Pennsylvania Foster Care Laws — Your Rights and Legal Framework
Most people who enter the Pennsylvania foster care system have no idea what legal framework they're operating under. They know there are rules — background checks, training requirements, home inspections — but they don't know what statutory authority those rules come from, what their own legal rights are, or what happens when the system doesn't uphold those rights. That gap isn't just an inconvenience. It can leave you unprepared when a placement disrupts, when DHS makes a decision you disagree with, or when you're asked to do something that doesn't feel right.
Pennsylvania's foster care system is governed by several overlapping laws. Here are the ones that matter most for foster parents.
55 Pa. Code Chapter 3700 — The Regulatory Foundation
The operational rules for foster care in Pennsylvania are codified in 55 Pa. Code Chapter 3700, titled "Foster Family Care Agency." This is the regulation that defines what a licensed foster family care agency (FFCA) must do and what standards foster homes must meet.
Chapter 3700 is not a statute passed by the legislature — it's administrative regulation promulgated by the Pennsylvania Department of Human Services (DHS) under the authority of statutes like the Public Welfare Code.
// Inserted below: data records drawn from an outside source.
(* ===== verification/TxVerify.v ===== *)
(** * Checks of transactions

    [src/consensus/tx_verify.cpp], with the validation state of
    [src/consensus/validation.h] and the maturity rules of
    [src/consensus/consensus.h]. The coins are a cache over any view; reading the
    contract data out of a transaction ([ContractTxConverter], which runs the
    interpreter of the contract parameters) is a parameter. *)

From stdpp Require Import gmap strings.
From S2P Require Import Prelude Serialize Opcodes Script SigEncoding Interpreter ContractScript Hash Transaction SigHash VerifyScript Block.
From S2P Require Import ArithUint256 Chain Merkle MerkleBlock Coins.

Open Scope Z_scope.
Open Scope outcome_scope.

(** ** The validation state *)

Inductive mode_state := MODE_VALID | MODE_INVALID | MODE_ERROR.

(** The debug message, which is only printed, is left out. *)
Record CValidationState := ValidationState {
  vs_mode : mode_state;
  vs_nDoS : Z;
  vs_strRejectReason : string;
  vs_chRejectCode : Z;
  vs_corruptionPossible : bool
}.

Definition CValidationState_new : CValidationState := ValidationState MODE_VALID 0 "" 0 false.

Definition REJECT_INVALID : Z := 0x10.

Definition REJECT_OBSOLETE : Z := 0x11.

Definition REJECT_CHECKPOINT : Z := 0x43.

(** [CValidationState::DoS] *)
Definition DoS (st : CValidationState) (level : Z) (code : Z) (reason : string) (corruption : bool) : CValidationState :=
  match vs_mode st with
  | MODE_ERROR => ValidationState MODE_ERROR (vs_nDoS st) reason code corruption
  | _ => ValidationState MODE_INVALID (vs_nDoS st + level) reason code corruption
  end.

(** [CValidationState::Invalid] *)
Definition Invalid (st : CValidationState) (code : Z) (reason : string) : CValidationState := DoS st 0 code reason false.

(** ** Lock times *)

Definition IsFinalTx (tx : CTransaction) (nBlockHeight nBlockTime : Z) : bool :=
  if nLockTime tx =? 0 then true
  else if nLockTime tx <? (if nLockTime tx <? LOCKTIME_THRESHOLD then nBlockHeight else nBlockTime) then true
  else forallb (fun i => nSequence i =? SEQUENCE_FINAL) (vin tx).

Definition LOCKTIME_VERIFY_SEQUENCE : Z := Z.shiftl 1 0.

Definition SEQUENCE_LOCKTIME_GRANULARITY : Z := 9.

(** The loop over the inputs: the two minima and the heights, with those of the
    inputs that have no lock zeroed. *)
Fixpoint sequence_locks (h : heap) (block : ptr) (l : list CTxIn) (prevHeights : list Z) (nMinHeight nMinTime : Z) : outcome (Z * Z * list Z) :=
  match l, prevHeights with
  | txin :: l, nCoinHeight :: prevHeights =>
    if flag (nSequence txin) SEQUENCE_LOCKTIME_DISABLE_FLAG then
      let? r := sequence_locks h block l prevHeights nMinHeight nMinTime in Ret (r.1, 0 :: r.2)
    else if flag (nSequence txin) SEQUENCE_LOCKTIME_TYPE_FLAG then
      let? prev := int_add nCoinHeight (-1) in
      let? p := GetAncestor h block (Z.max prev 0) in
      match p with
      | None => Undef
      | Some p =>
        let? nCoinTime := GetMedianTimePast h p in
        let? t := int64_add nCoinTime (uint32 (Z.shiftl (Z.land (nSequence txin) SEQUENCE_LOCKTIME_MASK) SEQUENCE_LOCKTIME_GRANULARITY)) in
        let? t := int64_add t (-1) in
        let? r := sequence_locks h block l prevHeights nMinHeight (Z.max nMinTime t) in Ret (r.1, nCoinHeight :: r.2)
      end
    else
      let? n := int_add nCoinHeight (Z.land (nSequence txin) SEQUENCE_LOCKTIME_MASK) in
      let? n := int_add n (-1) in
      let? r := sequence_locks h block l prevHeights (Z.max nMinHeight n) nMinTime in Ret (r.1, nCoinHeight :: r.2)
  | _, _ => Ret (nMinHeight, nMinTime, prevHeights)
  end.

Definition CalculateSequenceLocks (h : heap) (tx : CTransaction) (flags : Z) (prevHeights : list Z) (block : ptr) : outcome (Z * Z * list Z) :=
  let? _ := cassert (Zlen prevHeights =? Zlen (vin tx)) in
  if negb ((uint32 (nVersion tx) >=? 2) && flag flags LOCKTIME_VERIFY_SEQUENCE) then Ret (-1, -1, prevHeights)
  else sequence_locks h block (vin tx) prevHeights (-1) (-1).

Definition EvaluateSequenceLocks (h : heap) (block : ptr) (lockPair : Z * Z) : outcome bool :=
  let? n := deref h (Some block) in
  match pprev n with
  | None => Abort
  | Some prev =>
    let? nBlockTime := GetMedianTimePast h prev in
    if (lockPair.1 >=? nHeight n) || (lockPair.2 >=? nBlockTime) then Ret false else Ret true
  end.

Definition SequenceLocks (h : heap) (tx : CTransaction) (flags : Z) (prevHeights : list Z) (block : ptr) : outcome (bool * list Z) :=
  let? r := CalculateSequenceLocks h tx flags prevHeights block in
  let? b := EvaluateSequenceLocks h block r.1 in
  Ret (b, r.2).

(** ** Signature operations *)

Definition GetLegacySigOpCount (tx : CTransaction) : Z :=
  let n := foldl (fun n i => uint32 (n + GetSigOpCount (scriptSig i) false)) 0 (vin tx) in
  foldl (fun n o => uint32 (n + GetSigOpCount (scriptPubKey o) false)) n (vout tx).

(** ** Coinbase maturity *)

(** The parameters of the network that the checks read. *)
Class TxRules := {
  UBCONTRACT_Height : Z;
  UB_FORK1_BLOCK_NUM : Z;
  UB_FORK2_BLOCK_NUM : Z;
  UB_FORK4_BLOCK_NUM : Z;
  COINBASE_MATURITY_FORKV1 : Z;
  COINBASE_MATURITY_FORKV2 : Z;
  (** [extractionContractTransactions]: an error, or the amounts deposited to and
      withdrawn from contracts *)
  extractContract : CTransaction -> string + (list Z * list Z)
}.

Definition COINBASE_MATURITY : Z := 100.

Definition COINBASE_MATURITY_INVALID : Z := 999999.

Definition getCoinBaseMaturity `{TxRules} (coinBaseHeight : Z) : Z :=
  if coinBaseHeight <? 0 then COINBASE_MATURITY_INVALID
  else if coinBaseHeight <? UB_FORK1_BLOCK_NUM then COINBASE_MATURITY
  else if (coinBaseHeight >=? UB_FORK1_BLOCK_NUM) && (coinBaseHeight <? UB_FORK2_BLOCK_NUM) then COINBASE_MATURITY_FORKV1
  else COINBASE_MATURITY_FORKV2.

(** ** Checks that need no context *)

Section CheckTransaction.
Context `{Env : NodeEnv, Rules : TxRules}.

(** The loop over the outputs: a rejection or the sum. *)
Fixpoint check_outputs (tx : CTransaction) (l : list CTxOut) (nValueOut : Z) : outcome (option string) :=
  match l with
  | [] => Ret None
  | txout :: l =>
    if (CTxOut_IsEmpty txout && negb (IsCoinBase tx) && negb (IsCoinStake tx)) && (chain_height + 1 >=? UBCONTRACT_Height)
    then Ret (Some "txout empty for user transaction")
    else if nValue txout <? 0 then Ret (Some "bad-txns-vout-negative")
    else if nValue txout >? MAX_MONEY then Ret (Some "bad-txns-vout-toolarge")
    else
      let? nValueOut := int64_add nValueOut (nValue txout) in
      if negb (MoneyRange nValueOut) then Ret (Some "bad-txns-txouttotal-toolarge")
      else check_outputs tx l nValueOut
  end.

(** The loop that fills the set of outpoints. *)
Fixpoint has_duplicates (seen : gset COutPoint) (l : list CTxIn) : bool :=
  match l with
  | [] => false
  | txin :: l => if bool_decide (prevout txin ∈ seen) then true else has_duplicates ({[prevout txin]} ∪ seen) l
  end.

Definition CheckTransaction (tx : CTransaction) (st : CValidationState) (fCheckDuplicateInputs : bool) : outcome (bool * CValidationState) :=
  let fail level reason := Ret (false, DoS st level REJECT_INVALID reason false) in
  if bool_decide (vin tx = []) then fail 10 "bad-txns-vin-empty"
  else if bool_decide (vout tx = []) then fail 10 "bad-txns-vout-empty"
  else if uint64 (Zlen (SerializeTransaction (Z.lor PROTOCOL_VERSION SERIALIZE_TRANSACTION_NO_WITNESS) tx) * WITNESS_SCALE_FACTOR) >?
          MaxBlockSize 0 (2 ^ 64 - 1) then fail 100 "bad-txns-oversize"
  else
    let? r := check_outputs tx (vout tx) 0 in
    match r with
    | Some reason => fail 100 reason
    | None =>
      if fCheckDuplicateInputs && has_duplicates ∅ (vin tx) then fail 100 "bad-txns-inputs-duplicate"
      else if IsCoinBase tx then
        match vin tx with
        | i :: _ => if (Zlen (scriptSig i) <? 2) || (Zlen (scriptSig i) >? 100) then fail 100 "bad-cb-length" else Ret (true, st)
        | [] => Undef
        end
      else if IsCoinStake tx then Ret (true, st)
      else if existsb (fun i => COutPoint_IsNull (prevout i)) (vin tx) then fail 10 "bad-txns-prevout-null"
      else Ret (true, st)
    end.
End CheckTransaction.

(** ** Checks against the coins *)

Section CheckTxInputs.
Context {S : Type} `{V : CCoinsView S, U : CoinUsage, Env : NodeEnv, Rules : TxRules}.
Implicit Types c : CCoinsViewCache S.

Fixpoint p2sh_sigops c (l : list CTxIn) (nSigOps : Z) : outcome (Z * CCoinsViewCache S) :=
  match l with
  | [] => Ret (nSigOps, c)
  | i :: l =>
    let '(coin, c) := AccessCoin c (prevout i) in
    let? _ := cassert (negb (IsSpent coin)) in
    let spk := scriptPubKey (coin_out coin) in
    p2sh_sigops c l (if IsPayToScriptHash spk then uint32 (nSigOps + GetSigOpCount_scriptSig spk (scriptSig i)) else nSigOps)
  end.

Definition GetP2SHSigOpCount (tx : CTransaction) c : outcome (Z * CCoinsViewCache S) :=
  if IsCoinBase tx then Ret (0, c) else p2sh_sigops c (vin tx) 0.

Fixpoint witness_sigops c (flags : Z) (l : list CTxIn) (nSigOps : Z) : outcome (Z * CCoinsViewCache S) :=
  match l with
  | [] => Ret (nSigOps, c)
  | i :: l =>
    let '(coin, c) := AccessCoin c (prevout i) in
    let? _ := cassert (negb (IsSpent coin)) in
    let? n := CountWitnessSigOps (scriptSig i) (scriptPubKey (coin_out coin)) (scriptWitness i) flags in
    witness_sigops c flags l (int64 (nSigOps + n))
  end.

Definition GetTransactionSigOpCost (tx : CTransaction) c (flags : Z) : outcome (Z * CCoinsViewCache S) :=
  let nSigOps := uint32 (GetLegacySigOpCount tx * WITNESS_SCALE_FACTOR) in
  if IsCoinBase tx then Ret (nSigOps, c)
  else if IsCoinStake tx then Ret (nSigOps, c)
  else
    let? r := if flag flags SCRIPT_VERIFY_P2SH then
                let? r := GetP2SHSigOpCount tx c in Ret (nSigOps + uint32 (r.1 * WITNESS_SCALE_FACTOR), r.2)
              else Ret (nSigOps, c) in
    witness_sigops r.2 flags (vin tx) r.1.

(** The loop over the inputs: a rejection (with its DoS level) or the sum. *)
Fixpoint check_inputs c (nSpendHeight : Z) (l : list CTxIn) (nValueIn : Z) : outcome ((Z * string + Z) * CCoinsViewCache S) :=
  match l with
  | [] => Ret (inr nValueIn, c)
  | i :: l =>
    let '(coin, c) := AccessCoin c (prevout i) in
    let? _ := cassert (negb (IsSpent coin)) in
    let? premature :=
      if negb (uint64 nSpendHeight =? UB_FORK4_BLOCK_NUM) && fCoinBase coin then
        let? depth := int_add nSpendHeight (- coin_nHeight coin) in Ret (depth <? getCoinBaseMaturity (coin_nHeight coin))
      else Ret false in
    if premature then
      Ret (inl (0, "bad-txns-premature-spend-of-coinbase"), c)
    else
      let? nValueIn := int64_add nValueIn (nValue (coin_out coin)) in
      if negb (MoneyRange (nValue (coin_out coin))) || negb (MoneyRange nValueIn) then Ret (inl (100, "bad-txns-inputvalues-outofrange"), c)
      else check_inputs c nSpendHeight l nValueIn
  end.

(** [CAmount += uint64_t] *)
Definition add_amounts (l : list Z) : Z := foldl (fun a x => int64 (a + x)) 0 l.

(** The amounts that go to and come from contracts. *)
Definition contract_amounts (tx : CTransaction) : outcome (string + (Z * Z)) :=
  let? deposit := tx_HasOpDepositToContract tx in
  let? spend := if deposit then Ret true else tx_HasOpSpend tx in
  if spend then
    match extractContract tx with
    | inl error_ret => Ret (inl error_ret)
    | inr (deposits, withdrawals) => Ret (inr (add_amounts deposits, add_amounts withdrawals))
    end
  else Ret (inr (0, 0)).

(** [Consensus::CheckTxInputs]: the verdict, the state, the fee when it is set, and
    the cache. *)
Definition CheckTxInputs (tx : CTransaction) (st : CValidationState) c (nSpendHeight : Z) : outcome (bool * CValidationState * option Z * CCoinsViewCache S) :=
  let fail c level reason := Ret (false, DoS st level REJECT_INVALID reason false, None, c) in
  let '(have, c) := HaveInputs c tx in
  if negb have then fail c 100 "bad-txns-inputs-missingorspent"
  else
    let? r := check_inputs c nSpendHeight (vin tx) 0 in
    match r with
    | (inl (level, reason), c) => fail c level reason
    | (inr nValueIn, c) =>
      let? a := contract_amounts tx in
      match a with
      | inl error_ret => fail c 0 (String.append "bad-tx-bad-contract-format " error_ret)
      | inr (allTxDepositToContract, allTxWithdrawFromContract) =>
        let? value_out := GetValueOut tx in
        let? total_in := int64_add nValueIn allTxWithdrawFromContract in
        let? total_out := int64_add value_out allTxDepositToContract in
        if total_in <? total_out then fail c 100 "bad-txns-in-belowout"
        else
          let? fee := int64_add total_in (- value_out) in
          let? txfee_aux := int64_add fee (- allTxDepositToContract) in
          if negb (MoneyRange txfee_aux) then fail c 100 "bad-txns-fee-outofrange"
          else Ret (true, st, Some txfee_aux, c)
      end
    end.
End CheckTxInputs.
But it has the force of law and governs the day-to-day requirements you'll encounter throughout licensing and placement.
Key areas covered by Chapter 3700:
- Eligibility requirements for foster parents, including age minimums (21 for at least one primary caregiver), health standards, and financial requirements
- Household composition rules, including bedroom sharing restrictions and prohibited sleeping areas
- Physical safety standards for the home — smoke detectors, fire extinguisher ratings, water temperature limits, firearms storage
- Pre-service training requirements (minimum 30 hours for initial licensure)
- Annual in-service training requirements (minimum 6 hours)
- Home study requirements and the interview and inspection process
- License types, terms, and renewal cycles
- Mandatory reporting obligations
When an agency tells you that a window needs to have a latch or that your water heater needs to be set below 120°F, they're citing Chapter 3700 standards. Understanding that these aren't arbitrary agency preferences but regulatory requirements helps you engage with them more effectively — and pushes back appropriately when something doesn't add up.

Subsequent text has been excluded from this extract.